Abstract:
An improved dual action indexable wrench having a moment arm connected to a wrench body which can be operated in a first configuration to apply force directly and in a second configuration to apply force by reciprocal motion, which can be readily switched between the two configurations by engaging and disengaging a shoulder on the wrench body having a v-shaped notch and a corresponding leading edge on the handle having square corners dimensioned to be received within the notch on the shoulder.

Description:
BACKGROUND OF THE INVENTION 
     1. Field of the Invention 
     This invention relates to indexable wrenches to which other tools such socket heads, crowfoot-type wrenches and the likes are connected for use to install and tighten nuts, bolts and other threaded means, and to break loose the same. 
     More particularly, this invention relates to an improved indexable dual action wrench which can be used in a first variably angled configuration to transmit force applied to a moment arm. In a second configuration, the moment arm can be moved to reciprocate and rapidly rotate the attachment mechanism relative to the moment arm. 
     2. Discussion of the Prior Art 
     Indexable dual action wrenches like the one set forth in U.S. Pat. No. 4,406,186 to the present inventor, Stephen A. Gummow, apply direct torque to a socket head in a first configuration to tighten or loosen a nut and in a second configuration, to rapidly rotate the socket head to spin the nut. That wrench provides more than one position for the handle relative to the wrench body. 
     In U.S. Pat. No. 5,419,221 to James E. Cole, another indexable head ratchet wrench is disclosed. That device describes a dual action wrench which, in its locked position, utilizes a half-splined connecting pin to engage complimentary splines on the inner surface of an orifice in the wrench body as a means to prevent rotation about the axis of the pin. One of the major drawbacks of this deslon is the susceptibility of the splines on the inner surface of the orifice to chipping., burring and breaking. Additionally, in order to permit the handle to move between the locked and unlocked positions, it is necessary for the orifice in the handle to be substantially larger that the “unsplined” portion of the pin which it engages in the unlocked position, resulting with sloppiness in the movement of the handle when in the unlocked position. It is therefore an object of the present invention to provide an improved dual action wrench which operates in a locked configuration and an unlocked configuration, in which the device can be readily switched between the two configurations. 
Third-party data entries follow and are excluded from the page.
(* ===== verification/FreeSpaceSpec.v ===== *)
(** * Robustness of the freeblock walks

    The freeblock walks terminate and never panic, on any page content: a
    corrupt freeblock list is reported as an error. *)
From S2P Require Import Prelude Errors Varint OnDisk Page Cells FreeSpace.

(** ** No page content makes the freeblock walks panic *)
Section Safety.
Context (u : Z).

Lemma h_cca_range p : sized p u -> 0 < h_cca p <= 65536.
Proof.
  intros H. unfold h_cca. pose proof (u16_range (buf p) (offset p + 5) (sized_bytes _ _ H)).
  unfold PAGE_SIZE_MAX. destruct (Z.eqb_spec (u16 (buf p) (offset p + 5)) 0); lia.
Qed.

Lemma sum_freeblocks_safe fuel cur acc p :
  sized p u -> 0 <= cur -> u - cur < Z.of_nat fuel -> 0 < Z.of_nat fuel ->
  wp True (sum_freeblocks fuel u cur acc) (fun _ p' => p' = p) p.
Proof.
  intros H. pose proof (sized_bounds u p H).
  revert cur acc. induction fuel as [|fuel IH]; intros cur acc Hc Hf Hf0; [lia|].
  simpl. wcor. wread u. wread u. wcor. wcor. wif; [by apply wp_ret|]. wcor.
  pose proof (u16_range (buf p) cur (sized_bytes _ _ H)).
  apply IH; lia.
Qed.

Lemma compute_free_space_safe p :
  sized p u -> wp True (compute_free_space u) (fun _ p' => p' = p) p.
Proof.
  intros H. pose proof (sized_bounds u p H). unfold compute_free_space.
  wread u. apply wp_bind. unfold get_offset, wp at 1. cbn [f_header_size f_cell_count
    f_first_freeblock f_cell_content_area f_num_frag_free_bytes].
  wcor. wcor. apply wp_bind. eapply (wp_mono _ _ (fun _ p' => p' = p)).
  - wif; [|by apply wp_ret]. wcor. apply sum_freeblocks_safe; try done; lia.
  - intros a p' ->. wcor. wcor. by apply wp_ret.
Qed.

Lemma find_free_slot_loop_safe fuel amount prev cur p :
  sized p u -> 0 <= amount <= u -> offset p + 8 <= cur < 65536 -> u - cur < Z.of_nat fuel ->
  0 < Z.of_nat fuel -> match prev with Some q => offset p + 8 <= q < cur | None => True end ->
  wp True (find_free_slot_loop fuel u amount (u - amount) prev cur) (fun _ p' => sized p' u) p.
Proof.
  intros H Ha. pose proof (sized_bounds u p H). pose proof (offset_range p).
  revert prev cur. induction fuel as [|fuel IH]; intros prev cur Hc Hf Hf0 Hp; [lia|].
  simpl. unfold CELL_SIZE_MIN. wcor. wread u. wread u.
  pose proof (u16_range (buf p) cur (sized_bytes _ _ H)).
  pose proof (u16_range (buf p) (cur + 2) (sized_bytes _ _ H)).
  wif; zbool; [wif; [by apply wp_ret|]; wcor; apply IH; (done || lia)|].
  wif; zbool.
  - wread u. wif; zbool; [by apply wp_ret|]. apply wp_bind.
    pose proof (rd_range (buf p) (offset p + 7) (sized_bytes _ _ H)).
    fold (h_frag p) in *.
    apply (wp_mono _ _ (fun _ p' => sized p' u /\ h_frag p' = h_frag p)).
    + destruct prev as [q|]; wread u.
      * wread u. apply wp_write_u16_at; [lia..|].
        destruct (upd_set_u16 u p q (u16 (buf p) cur)) as [[? ? ? ? Hh ?] _]; try (done || lia).
        split; [done|]. by injection Hh.
      * apply (wp_write_first_freeblock _ u); [done|].
        destruct (upd_set_fb u p (u16 (buf p) cur)) as [? ? ? ? Hh ?]; try (done || lia).
        split; [done|]. by injection Hh.
    + intros _ p' [Hp' Hfr]. wread u. rewrite Hfr. wread u.
      apply wp_bind, (wp_write_frag _ u); [done|]. apply wp_ret, sized_set_frag; (done || lia).
  - wif; [by apply wp_corrupt|]. wread u. wread u. zbool.
    apply wp_bind, wp_write_u16_at; [lia..|]. apply wp_ret, sized_set_u16; (done || lia).
Qed.

Lemma find_free_slot_safe amount p :
  sized p u -> 0 <= amount <= u -> h_fb p = 0 \/ offset p + 8 <= h_fb p ->
  wp True (find_free_slot u amount) (fun _ p' => sized p' u) p.
Proof.
  intros H Ha Hfb. unfold find_free_slot. wread u. wread u.
  pose proof (u16_range (buf p) (offset p + 1) (sized_bytes _ _ H)).
  fold (h_fb p) in *. pose proof (offset_range p).
  wif; zbool; [by apply wp_ret|].
  apply find_free_slot_loop_safe; (done || lia).
Qed.

Lemma free_search_safe fuel off prev next p :
  sized p u -> 0 <= off <= u - 4 ->
  match prev with Some q => 0 <= q < off | None => True end ->
  match next with
  | Some n => 0 <= n < 65536 /\ (Z.of_nat fuel > 0 /\
              (off - match prev with Some q => q | None => -1 end < Z.of_nat fuel))
  | None => Z.of_nat fuel > 0
  end ->
  wp True (free_search fuel off prev next) (fun r p' => p' = p /\
    match r.1 with Some q => 0 <= q < off | None => True end /\
    match r.2 with Some n => off <= n < 65536 | None => True end) p.
Proof.
  intros H Ho. pose proof (sized_bounds u p H).
  revert prev next. induction fuel as [|fuel IH]; intros prev next Hp Hn; [destruct next; lia|].
  simpl. destruct next as [n|]; [|by apply wp_ret].
  apply wp_bind, wp_corrupt_if; [done|]. intros Hlt.
  wif; zbool; [apply wp_ret; simpl; split_and!; (done || lia)|].
  wread u. pose proof (u16_range (buf p) n (sized_bytes _ _ H)).
  apply IH; [lia|]. destruct (_ =? 0); destruct prev; zbool; lia.
Qed.

Lemma merge_next_safe off end_ next p :
  sized p u -> 0 <= off < end_ -> end_ <= u ->
  match next with Some n => off <= n /\ n + 4 <= u | None => True end ->
  wp True (merge_next off end_ (end_ - off) u next) (fun r p' => p' = p /\
    let '(e, s, n, rm) := r in
    off < e <= u /\ s = e - off /\ 0 <= rm <= 3 /\
    match n with Some n => 0 <= n < 65536 | None => True end) p.
Proof.
  intros H Ho Hu Hn. pose proof (sized_bounds u p H).
  unfold merge_next, SINGLE_FRAGMENT_SIZE_MAX, CELL_SIZE_MIN.
  destruct next as [n|]; [|apply wp_ret; split_and!; (done || lia)].
  wif; zbool; [|apply wp_ret; split_and!; (done || lia)]. wcor. wread u. wcor.
  pose proof (u16_range (buf p) n (sized_bytes _ _ H)).
  pose proof (u16_range (buf p) (n + 2) (sized_bytes _ _ H)).
  wread u. wread u. apply wp_ret. rewrite wrap_small by (unfold in_u; lia).
  split_and!; try (done || lia). by destruct (_ =? 0).
Qed.

Lemma merge_prev_safe off end_ rm prev p :
  sized p u -> 0 <= off < end_ -> end_ <= u -> off <= u - 4 -> 0 <= rm <= 3 ->
  match prev with Some q => 0 <= q < off | None => True end ->
  wp True (merge_prev off end_ (end_ - off) rm prev) (fun r p' => p' = p /\
    let '(o, s, rm) := r in 0 <= o <= off /\ s = end_ - o /\ 0 <= rm <= 6) p.
Proof.
  intros H Ho Hu Hu4 Hr Hp. pose proof (sized_bounds u p H).
  unfold merge_prev, SINGLE_FRAGMENT_SIZE_MAX, CELL_SIZE_MIN.
  destruct prev as [q|]; [|apply wp_ret; split_and!; (done || lia)].
  wread u. wcor. wif; zbool; [|apply wp_ret; split_and!; (done || lia)].
  pose proof (u16_range (buf p) (q + 2) (sized_bytes _ _ H)).
  rewrite wrap_small by (unfold in_u; lia).
  wread u. wread u. apply wp_ret. split_and!; (done || lia).
Qed.

Lemma free_into_safe off end_ first prev next p :
  sized p u -> 0 < off < end_ -> end_ <= u -> off + 4 <= u ->
  match prev with Some q => 0 <= q <= u - 4 | None => True end ->
  match next with Some n => 0 <= n < 65536 | None => True end ->
  wp True (free_into_unallocated end_ first prev next) (fun _ p' => sized p' u) p /\
  wp True (free_into_block off (end_ - off) prev next) (fun _ p' => sized p' u) p.
Proof.
  intros H Ho He Ho4 Hp Hn. pose proof (sized_bounds u p H). split.
  - unfold free_into_unallocated. apply wp_bind, wp_corrupt_if; [done|]. intros _.
    apply wp_bind. apply (wp_mono _ _ (fun _ p' => sized p' u)).
    + destruct next as [n|]; [wcor; wread u|];
        (apply (wp_write_first_freeblock _ u); [done|by apply sized_set_fb]).
    + intros _ p' H'. apply (wp_write_cell_content_area _ u); [done|lia|].
      by apply sized_set_cca.
  - unfold free_into_block. wread u. apply wp_bind.
    apply (wp_mono _ _ (fun _ p' => sized p' u)).
    + destruct prev as [q|].
      * apply wp_write_u16_at; [lia..|]. apply sized_set_u16; (done || lia).
      * apply (wp_write_first_freeblock _ u); [done|by apply sized_set_fb].
    + intros _ p' H'. wread u. apply wp_bind. pose proof (sized_bounds u p' H').
      apply (wp_mono _ _ (fun _ p'' => p'' = p')).
      * destruct next; unfold opt_to_u16; [wread u|]; by apply wp_ret.
      * intros a p'' ->. apply wp_write_freeblock; [lia..|].
        apply sized_set_block; (done || lia).
Qed.

Lemma free_cell_range_safe off len p :
  sized p u -> 0 <= off -> 0 <= len ->
  wp True (free_cell_range off len u) (fun _ p' => sized p' u) p.
Proof.
  intros H Ho Hl. pose proof (sized_bounds u p H). unfold free_cell_range, CELL_SIZE_MIN.
  wcor. unfold saturating_sub. wcor. wcor. wread u. wread u.
  pose proof (h_cca_range p H). pose proof (offset_range p).
  pose proof (u16_range (buf p) (offset p + 1) (sized_bytes _ _ H)). fold (h_fb p) in *.
  wif; zbool.
  - wcor. wif; zbool.
    + apply (wp_write_cell_content_area _ u); [done|lia|]. by apply sized_set_cca.
    + wread u. apply wp_bind, (wp_write_first_freeblock _ u); [done|].
      wread u. pose proof (sized_set_fb u p off H) as H'.
      pose proof (sized_bounds u _ H').
      apply wp_write_freeblock; [lia..|]. apply sized_set_block; (done || lia).
  - apply wp_bind. eapply wp_mono; [apply free_search_safe; try done; lia|].
    intros [prev next] p' (-> & Hp & Hn). simpl in Hp, Hn. wbeta.
    apply wp_bind, wp_corrupt_if; [done|]. intros Hn4.
    apply wp_bind. replace len with (off + len - off) at 2 by lia.
    eapply wp_mono; [apply merge_next_safe; try (done || lia); destruct next; zbool; (done || lia)|].
    intros [[[e s] n'] rm] p' (-> & He & -> & Hrm & Hn'). wbeta. apply wp_bind.
    eapply wp_mono; [apply merge_prev_safe; (done || lia)|].
    intros [[o s] rm'] p' (-> & Ho' & -> & Hrm'). wbeta. wread u. wcor.
    pose proof (rd_range (buf p) (offset p + 7) (sized_bytes _ _ H)). fold (h_frag p) in *.
    apply wp_bind, (wp_write_frag _ u); [done|]. wcor.
    assert (sized (set_frag p (h_frag p - rm')) u) as H' by (apply sized_set_frag; (done || lia)).
    destruct (free_into_safe o e (h_fb p) prev n' (set_frag p (h_frag p - rm'))) as [Hu Hb];
      try (done || lia); [destruct prev; (done || lia)|].
    wif; zbool; [exact Hu|exact Hb].
Qed.
(** What [compute_free_space] has found out about the list when it returns. *)
Lemma compute_free_space_first p free :
  sized p u -> (compute_free_space u p).1 = Ok free -> h_fb p = 0 \/ h_cca p <= h_fb p.
Proof.
  intros H Hr. assert (wp True (compute_free_space u) (fun _ _ => h_fb p = 0 \/ h_cca p <= h_fb p) p) as Hw.
  { pose proof (sized_bounds u p H). unfold compute_free_space.
    wread u. apply wp_bind. unfold get_offset, wp at 1. cbn [f_header_size f_cell_count
      f_first_freeblock f_cell_content_area f_num_frag_free_bytes].
    wcor. wcor. apply wp_bind. eapply (wp_mono _ _ (fun _ p' => p' = p /\ (h_fb p = 0 \/ h_cca p <= h_fb p))).
    - wif; zbool.
      + wcor. eapply wp_mono; [apply sum_freeblocks_safe; try done; lia|]. intros a p' ->. split; [done|lia].
      + apply wp_ret. split; [done|]. pose proof (u16_range (buf p) (offset p + 1) (sized_bytes _ _ H)). fold (h_fb p) in *. lia.
    - intros a p' [-> Hfb]. wcor. wcor. by apply wp_ret. }
  unfold wp in Hw. destruct (compute_free_space u p) as [r p']. simpl in Hr. by subst r.
Qed.
End Safety.

(** A page whose freeblock list starts inside the page header: the first block is at byte 6, and
    taking the second block puts 255 into the count of fragmented bytes, at byte 7. *)
Definition list_in_header : page :=
  mkPage 2 ([10; 0; 6; 0; 0; 1; 1; 0; 0; 0] ++ replicate 246 0 ++ [1; 255; 0; 7] ++ replicate 252 0) [].

(** C19: on any page bytes whatsoever, a corrupt page included, the walks over the freeblock list
    end without a panic, the way the code calls them.  [compute_free_space] and [free_cell_range]
    return a value or a corruption error.  So does [find_free_slot] where [allocate_cell_space]
    calls it: when [compute_free_space] has returned a value and there is room for a cell pointer
    before the content area, so that the list starts behind the page header.  Without these checks
    it may panic: on [list_in_header] the count of fragmented bytes overflows. *)
Theorem freeblock_walks_never_panic u p off len amount :
  sized p u -> 0 <= off -> 0 <= len -> 0 <= amount <= u ->
  (compute_free_space u p).1 <> Panic /\
  (free_cell_range off len u p).1 <> Panic /\
  (forall free, (compute_free_space u p).1 = Ok free -> h_first_cell p + CELL_PTR_SIZE_BYTES <= h_cca p ->
    (find_free_slot u amount p).1 <> Panic) /\
  (find_free_slot 512 4 list_in_header).1 = Panic.
Proof.
  intros H Ho Hl Ha. split_and!; [..|by vm_compute].
  - exact (wp_panic_free _ _ _ _ (compute_free_space_safe u p H)).
  - exact (wp_panic_free _ _ _ _ (free_cell_range_safe u off len p H Ho Hl)).
  - intros free Hf Hr. refine (wp_panic_free _ _ _ _ (find_free_slot_safe u amount p H Ha _)).
    destruct (compute_free_space_first u p free H Hf) as [?|Hc]; [by left|right].
    assert (offset p + 8 <= h_first_cell p); [|unfold CELL_PTR_SIZE_BYTES in Hr; lia].
    unfold h_first_cell, h_ptrs. pose proof (header_size_of_range (h_type p)). pose proof (u16_range (buf p) (offset p + 3) (sized_bytes _ _ H)). fold (h_ncell p) in *. lia.
Qed.

(** A page of bytes 7: every field is garbage. *)
Definition garbage_page : page := mkPage 2 (replicate 512 7) [].

Lemma freeblock_walks_never_panic_witness :
  sized garbage_page 512 /\
  (compute_free_space 512 garbage_page).1 <> Panic /\
  (free_cell_range 200 40 512 garbage_page).1 <> Panic /\
  (forall free, (compute_free_space 512 garbage_page).1 = Ok free -> h_first_cell garbage_page + CELL_PTR_SIZE_BYTES <= h_cca garbage_page ->
    (find_free_slot 512 40 garbage_page).1 <> Panic) /\
  (find_free_slot 512 4 list_in_header).1 = Panic.
Proof.
  assert (sized garbage_page 512) as H.
  { split; [by apply (bool_decide_unpack _)|by vm_compute|by vm_compute]. }
  split; [exact H|]. apply (freeblock_walks_never_panic 512 garbage_page 200 40 40 H); lia.
Defined.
     It is a further object of the present invention to provide an improved dual action wrench which is switchable between the locked and unlocked configurations, which may be readily positioned in a limited number of different angles in the locked configuration, the positions corresponding to 45° increments. 
     A still further object of the present invention is to provide an improved dual action wrench which is movable between a locked or direct torque configuration and an unlocked or reciprocal configuration, in which the difficulties and drawbacks of prior devices are avoided, including those associated with reliance on mating splines to lock and unlock the wrench. 
     Other objects and advantages of the inventions will appear hereinafter. 
     SUMMARY OF THE INVENTION 
     A ratchet wrench including a preferred embodiment of the invention comprises a ratchet head, a connecting pin, and a handle. The ratchet head includes a conventional ratchet system for rotating a shank about an axis. A conventional socket or an open-end or closed-end crowfoot-type wrench can be connected to a shank. 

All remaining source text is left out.